WHAT YOU NEED TO DO — Search for the word "after" in the entries. Each line that holds it should be copied.

Stored data entries:
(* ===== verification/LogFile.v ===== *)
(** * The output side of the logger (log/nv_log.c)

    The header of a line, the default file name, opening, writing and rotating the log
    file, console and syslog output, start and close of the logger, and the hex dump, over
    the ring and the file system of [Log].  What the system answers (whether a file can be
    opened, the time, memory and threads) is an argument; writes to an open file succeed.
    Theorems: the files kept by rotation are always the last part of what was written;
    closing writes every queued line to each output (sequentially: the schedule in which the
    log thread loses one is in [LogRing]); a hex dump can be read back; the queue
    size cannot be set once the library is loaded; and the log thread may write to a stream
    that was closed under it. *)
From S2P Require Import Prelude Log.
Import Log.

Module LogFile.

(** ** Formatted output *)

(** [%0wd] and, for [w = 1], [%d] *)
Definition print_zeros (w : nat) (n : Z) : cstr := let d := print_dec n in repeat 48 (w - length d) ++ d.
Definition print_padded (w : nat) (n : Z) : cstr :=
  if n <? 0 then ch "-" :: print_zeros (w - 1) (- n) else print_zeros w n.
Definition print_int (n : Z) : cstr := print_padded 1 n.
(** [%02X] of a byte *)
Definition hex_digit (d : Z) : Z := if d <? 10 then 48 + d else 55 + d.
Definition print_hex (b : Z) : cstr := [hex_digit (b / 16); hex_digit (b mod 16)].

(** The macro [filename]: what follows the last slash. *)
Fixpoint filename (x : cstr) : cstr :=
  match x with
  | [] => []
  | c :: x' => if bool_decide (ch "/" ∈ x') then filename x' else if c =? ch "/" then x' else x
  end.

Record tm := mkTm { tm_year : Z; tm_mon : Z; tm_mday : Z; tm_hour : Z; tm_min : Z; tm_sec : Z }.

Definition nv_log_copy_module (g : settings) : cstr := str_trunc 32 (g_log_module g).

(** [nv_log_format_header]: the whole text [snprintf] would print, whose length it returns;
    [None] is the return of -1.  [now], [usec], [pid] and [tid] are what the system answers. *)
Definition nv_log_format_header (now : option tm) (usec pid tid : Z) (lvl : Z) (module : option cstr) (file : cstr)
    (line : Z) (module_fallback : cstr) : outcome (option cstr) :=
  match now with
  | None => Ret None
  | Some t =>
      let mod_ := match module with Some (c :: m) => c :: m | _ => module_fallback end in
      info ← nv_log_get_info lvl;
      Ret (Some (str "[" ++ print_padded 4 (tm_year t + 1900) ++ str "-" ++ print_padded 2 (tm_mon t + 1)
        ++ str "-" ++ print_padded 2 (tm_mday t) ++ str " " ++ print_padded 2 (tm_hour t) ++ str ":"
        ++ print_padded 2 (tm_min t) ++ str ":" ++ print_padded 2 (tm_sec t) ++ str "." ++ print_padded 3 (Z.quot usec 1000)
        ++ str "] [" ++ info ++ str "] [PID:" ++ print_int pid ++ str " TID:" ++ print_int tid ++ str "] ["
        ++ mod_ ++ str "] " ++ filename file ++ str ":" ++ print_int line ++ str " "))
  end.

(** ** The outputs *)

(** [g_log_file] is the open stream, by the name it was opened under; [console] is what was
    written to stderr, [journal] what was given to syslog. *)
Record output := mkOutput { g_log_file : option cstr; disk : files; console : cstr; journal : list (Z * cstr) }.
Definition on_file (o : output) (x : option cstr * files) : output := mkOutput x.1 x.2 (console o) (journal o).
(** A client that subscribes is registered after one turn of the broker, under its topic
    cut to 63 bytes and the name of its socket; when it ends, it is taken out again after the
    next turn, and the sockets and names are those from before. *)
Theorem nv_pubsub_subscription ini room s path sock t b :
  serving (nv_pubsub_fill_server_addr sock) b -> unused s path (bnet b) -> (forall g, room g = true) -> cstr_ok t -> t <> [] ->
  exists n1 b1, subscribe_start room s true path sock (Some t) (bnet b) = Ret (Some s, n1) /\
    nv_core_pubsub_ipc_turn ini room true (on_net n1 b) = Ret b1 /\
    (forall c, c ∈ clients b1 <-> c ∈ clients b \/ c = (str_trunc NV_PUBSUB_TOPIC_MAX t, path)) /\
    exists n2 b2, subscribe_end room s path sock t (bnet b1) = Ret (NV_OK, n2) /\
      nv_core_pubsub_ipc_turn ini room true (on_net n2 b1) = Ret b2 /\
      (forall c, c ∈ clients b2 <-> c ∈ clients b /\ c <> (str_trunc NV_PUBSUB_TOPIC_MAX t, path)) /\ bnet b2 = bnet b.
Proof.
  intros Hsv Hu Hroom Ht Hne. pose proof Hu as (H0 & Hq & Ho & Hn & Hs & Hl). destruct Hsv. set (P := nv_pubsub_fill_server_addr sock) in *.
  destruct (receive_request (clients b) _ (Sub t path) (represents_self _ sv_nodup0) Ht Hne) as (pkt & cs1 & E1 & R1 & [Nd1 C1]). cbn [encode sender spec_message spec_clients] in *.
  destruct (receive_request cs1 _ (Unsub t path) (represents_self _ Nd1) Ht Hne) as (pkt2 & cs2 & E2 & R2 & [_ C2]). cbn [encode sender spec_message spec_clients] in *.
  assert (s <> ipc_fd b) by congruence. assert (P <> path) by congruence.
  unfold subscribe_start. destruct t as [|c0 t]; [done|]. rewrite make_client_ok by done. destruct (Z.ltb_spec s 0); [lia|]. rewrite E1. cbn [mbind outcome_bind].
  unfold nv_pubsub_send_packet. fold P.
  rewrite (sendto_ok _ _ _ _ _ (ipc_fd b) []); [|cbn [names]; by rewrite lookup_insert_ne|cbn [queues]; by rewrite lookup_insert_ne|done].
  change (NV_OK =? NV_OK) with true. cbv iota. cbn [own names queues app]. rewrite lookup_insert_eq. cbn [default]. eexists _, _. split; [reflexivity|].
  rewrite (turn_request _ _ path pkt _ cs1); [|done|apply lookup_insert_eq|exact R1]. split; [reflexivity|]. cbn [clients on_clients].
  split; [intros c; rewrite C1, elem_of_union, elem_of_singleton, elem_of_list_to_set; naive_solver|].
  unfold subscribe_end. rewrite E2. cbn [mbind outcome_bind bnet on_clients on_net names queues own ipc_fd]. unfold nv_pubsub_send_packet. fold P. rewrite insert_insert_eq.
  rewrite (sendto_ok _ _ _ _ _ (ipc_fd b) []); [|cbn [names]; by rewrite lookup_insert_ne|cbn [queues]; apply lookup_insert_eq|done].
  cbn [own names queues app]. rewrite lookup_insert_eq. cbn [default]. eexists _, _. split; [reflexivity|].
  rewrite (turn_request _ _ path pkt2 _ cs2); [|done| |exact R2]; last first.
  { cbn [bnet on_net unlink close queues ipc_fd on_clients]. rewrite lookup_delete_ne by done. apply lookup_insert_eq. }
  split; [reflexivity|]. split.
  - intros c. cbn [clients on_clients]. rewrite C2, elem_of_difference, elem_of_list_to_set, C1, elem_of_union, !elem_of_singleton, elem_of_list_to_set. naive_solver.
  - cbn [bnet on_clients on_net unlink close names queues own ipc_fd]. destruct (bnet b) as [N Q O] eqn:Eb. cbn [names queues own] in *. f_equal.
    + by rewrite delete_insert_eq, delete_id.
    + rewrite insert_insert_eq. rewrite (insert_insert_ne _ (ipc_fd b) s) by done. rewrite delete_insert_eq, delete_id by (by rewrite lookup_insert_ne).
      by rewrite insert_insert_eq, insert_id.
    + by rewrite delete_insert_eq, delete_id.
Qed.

WRITTEN RESPONSE —
(** A client that subscribes is registered after one turn of the broker, under its topic
    cut to 63 bytes and the name of its socket; when it ends, it is taken out again after the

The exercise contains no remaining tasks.